== Data for processing ==

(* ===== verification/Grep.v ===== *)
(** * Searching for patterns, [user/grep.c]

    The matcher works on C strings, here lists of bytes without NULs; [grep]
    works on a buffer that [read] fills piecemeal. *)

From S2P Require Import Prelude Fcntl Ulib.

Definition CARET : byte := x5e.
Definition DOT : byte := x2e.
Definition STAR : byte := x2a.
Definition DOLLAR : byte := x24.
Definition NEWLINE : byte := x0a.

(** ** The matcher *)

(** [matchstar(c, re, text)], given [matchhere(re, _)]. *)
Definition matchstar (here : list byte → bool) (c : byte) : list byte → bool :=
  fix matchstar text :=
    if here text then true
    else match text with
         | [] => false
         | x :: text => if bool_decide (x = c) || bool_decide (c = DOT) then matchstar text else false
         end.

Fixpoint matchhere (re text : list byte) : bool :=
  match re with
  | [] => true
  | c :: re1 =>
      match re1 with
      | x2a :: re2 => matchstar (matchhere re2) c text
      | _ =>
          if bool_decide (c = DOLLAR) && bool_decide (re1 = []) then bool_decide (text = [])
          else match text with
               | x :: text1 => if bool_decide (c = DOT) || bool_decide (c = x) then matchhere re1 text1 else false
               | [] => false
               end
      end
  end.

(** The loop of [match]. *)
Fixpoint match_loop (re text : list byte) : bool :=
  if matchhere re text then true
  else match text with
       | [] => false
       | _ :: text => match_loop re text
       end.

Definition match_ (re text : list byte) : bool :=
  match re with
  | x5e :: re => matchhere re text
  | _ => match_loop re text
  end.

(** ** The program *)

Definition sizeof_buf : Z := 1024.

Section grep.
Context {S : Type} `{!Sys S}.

===
== Data for processing ==

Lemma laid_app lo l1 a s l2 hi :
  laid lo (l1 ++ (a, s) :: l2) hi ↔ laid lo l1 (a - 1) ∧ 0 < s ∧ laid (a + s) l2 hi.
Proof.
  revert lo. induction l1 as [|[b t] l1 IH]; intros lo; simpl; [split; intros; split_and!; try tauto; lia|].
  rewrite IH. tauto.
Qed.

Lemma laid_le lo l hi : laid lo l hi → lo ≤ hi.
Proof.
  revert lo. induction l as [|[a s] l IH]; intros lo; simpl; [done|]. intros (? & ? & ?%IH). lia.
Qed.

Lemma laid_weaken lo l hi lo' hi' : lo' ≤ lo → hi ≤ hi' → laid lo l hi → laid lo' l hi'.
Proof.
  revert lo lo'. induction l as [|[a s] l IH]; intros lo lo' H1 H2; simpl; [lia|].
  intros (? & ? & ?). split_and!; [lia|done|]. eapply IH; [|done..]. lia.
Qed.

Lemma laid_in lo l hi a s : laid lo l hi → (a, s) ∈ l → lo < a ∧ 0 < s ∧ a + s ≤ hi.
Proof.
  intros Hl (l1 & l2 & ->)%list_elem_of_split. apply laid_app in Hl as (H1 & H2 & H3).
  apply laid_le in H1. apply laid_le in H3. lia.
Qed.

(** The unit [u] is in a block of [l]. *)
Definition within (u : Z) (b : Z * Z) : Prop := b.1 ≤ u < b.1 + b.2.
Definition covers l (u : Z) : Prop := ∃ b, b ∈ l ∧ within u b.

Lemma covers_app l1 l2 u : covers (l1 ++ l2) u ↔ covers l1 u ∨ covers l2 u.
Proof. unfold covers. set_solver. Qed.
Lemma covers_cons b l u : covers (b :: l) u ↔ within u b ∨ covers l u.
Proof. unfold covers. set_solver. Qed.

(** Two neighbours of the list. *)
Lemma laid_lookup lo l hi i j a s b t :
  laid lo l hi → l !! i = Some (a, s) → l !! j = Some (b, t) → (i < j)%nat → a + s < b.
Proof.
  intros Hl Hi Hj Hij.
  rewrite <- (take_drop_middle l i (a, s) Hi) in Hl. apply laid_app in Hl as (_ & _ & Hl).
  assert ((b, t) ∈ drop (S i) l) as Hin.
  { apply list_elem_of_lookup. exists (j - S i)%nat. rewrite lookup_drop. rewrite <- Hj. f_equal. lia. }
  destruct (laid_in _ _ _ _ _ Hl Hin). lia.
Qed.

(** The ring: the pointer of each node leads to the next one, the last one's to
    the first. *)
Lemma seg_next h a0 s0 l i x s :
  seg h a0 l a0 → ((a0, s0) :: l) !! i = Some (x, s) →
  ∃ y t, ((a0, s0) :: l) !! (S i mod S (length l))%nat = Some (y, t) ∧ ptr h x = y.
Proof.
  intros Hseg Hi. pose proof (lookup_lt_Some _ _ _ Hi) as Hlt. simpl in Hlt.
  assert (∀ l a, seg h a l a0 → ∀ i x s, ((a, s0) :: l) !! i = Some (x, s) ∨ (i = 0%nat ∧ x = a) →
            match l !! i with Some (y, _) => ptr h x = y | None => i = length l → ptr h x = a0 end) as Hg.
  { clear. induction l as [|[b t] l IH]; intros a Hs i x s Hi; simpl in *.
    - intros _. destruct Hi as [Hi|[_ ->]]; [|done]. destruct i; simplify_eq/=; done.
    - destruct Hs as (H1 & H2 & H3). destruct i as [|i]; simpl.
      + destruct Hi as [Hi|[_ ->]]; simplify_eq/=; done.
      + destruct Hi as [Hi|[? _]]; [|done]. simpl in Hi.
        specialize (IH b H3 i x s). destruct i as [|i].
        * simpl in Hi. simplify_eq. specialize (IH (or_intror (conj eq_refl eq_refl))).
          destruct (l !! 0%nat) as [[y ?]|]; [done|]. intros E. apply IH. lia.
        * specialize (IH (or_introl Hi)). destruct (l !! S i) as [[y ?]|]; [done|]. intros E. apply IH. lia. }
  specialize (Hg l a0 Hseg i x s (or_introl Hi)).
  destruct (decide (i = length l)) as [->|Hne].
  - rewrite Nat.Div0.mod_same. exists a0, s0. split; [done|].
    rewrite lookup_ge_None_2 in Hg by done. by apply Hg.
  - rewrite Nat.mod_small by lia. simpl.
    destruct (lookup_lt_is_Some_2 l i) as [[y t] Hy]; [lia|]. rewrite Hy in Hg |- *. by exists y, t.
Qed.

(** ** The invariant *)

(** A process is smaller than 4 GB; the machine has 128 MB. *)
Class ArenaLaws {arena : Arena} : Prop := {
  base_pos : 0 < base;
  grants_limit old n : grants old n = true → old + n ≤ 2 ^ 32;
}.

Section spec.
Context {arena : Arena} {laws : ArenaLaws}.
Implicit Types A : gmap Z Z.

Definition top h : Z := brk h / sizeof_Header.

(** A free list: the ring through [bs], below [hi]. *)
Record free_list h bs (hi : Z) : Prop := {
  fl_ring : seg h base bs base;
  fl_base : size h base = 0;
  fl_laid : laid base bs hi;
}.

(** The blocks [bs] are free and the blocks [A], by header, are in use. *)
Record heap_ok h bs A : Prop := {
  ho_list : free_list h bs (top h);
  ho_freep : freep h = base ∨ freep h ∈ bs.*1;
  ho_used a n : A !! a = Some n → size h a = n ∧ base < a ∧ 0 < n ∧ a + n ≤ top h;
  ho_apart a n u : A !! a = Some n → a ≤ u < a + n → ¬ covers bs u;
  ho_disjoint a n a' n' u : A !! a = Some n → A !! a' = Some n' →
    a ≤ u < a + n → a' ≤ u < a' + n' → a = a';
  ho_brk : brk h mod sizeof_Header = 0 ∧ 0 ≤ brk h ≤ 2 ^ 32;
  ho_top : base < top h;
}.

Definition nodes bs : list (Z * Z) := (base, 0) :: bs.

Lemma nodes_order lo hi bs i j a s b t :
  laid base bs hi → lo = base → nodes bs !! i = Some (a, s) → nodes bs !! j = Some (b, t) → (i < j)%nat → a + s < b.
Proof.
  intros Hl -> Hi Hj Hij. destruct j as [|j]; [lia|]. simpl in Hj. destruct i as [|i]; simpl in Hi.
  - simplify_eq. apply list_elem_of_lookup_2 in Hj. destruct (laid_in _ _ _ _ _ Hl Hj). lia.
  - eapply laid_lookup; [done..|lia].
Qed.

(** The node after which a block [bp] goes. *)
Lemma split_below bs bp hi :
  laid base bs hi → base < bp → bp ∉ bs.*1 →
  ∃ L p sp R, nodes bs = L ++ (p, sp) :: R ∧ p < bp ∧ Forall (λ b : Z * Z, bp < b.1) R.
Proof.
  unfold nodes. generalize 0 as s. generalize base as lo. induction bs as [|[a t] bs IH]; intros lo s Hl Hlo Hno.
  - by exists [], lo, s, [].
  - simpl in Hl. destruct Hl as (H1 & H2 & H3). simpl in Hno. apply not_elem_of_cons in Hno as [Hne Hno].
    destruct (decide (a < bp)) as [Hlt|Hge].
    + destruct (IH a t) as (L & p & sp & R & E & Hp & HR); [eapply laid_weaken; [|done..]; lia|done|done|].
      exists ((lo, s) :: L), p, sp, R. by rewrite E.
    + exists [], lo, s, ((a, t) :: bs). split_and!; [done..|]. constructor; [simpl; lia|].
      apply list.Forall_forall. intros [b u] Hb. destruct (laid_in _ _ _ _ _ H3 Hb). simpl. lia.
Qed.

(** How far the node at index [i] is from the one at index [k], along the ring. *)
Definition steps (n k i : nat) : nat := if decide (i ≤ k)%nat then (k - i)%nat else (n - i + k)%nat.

===

=== Exercise directions ===
Your answer should be only a number: how many lines in the records hold the word "tauto".

=== Task response ===
2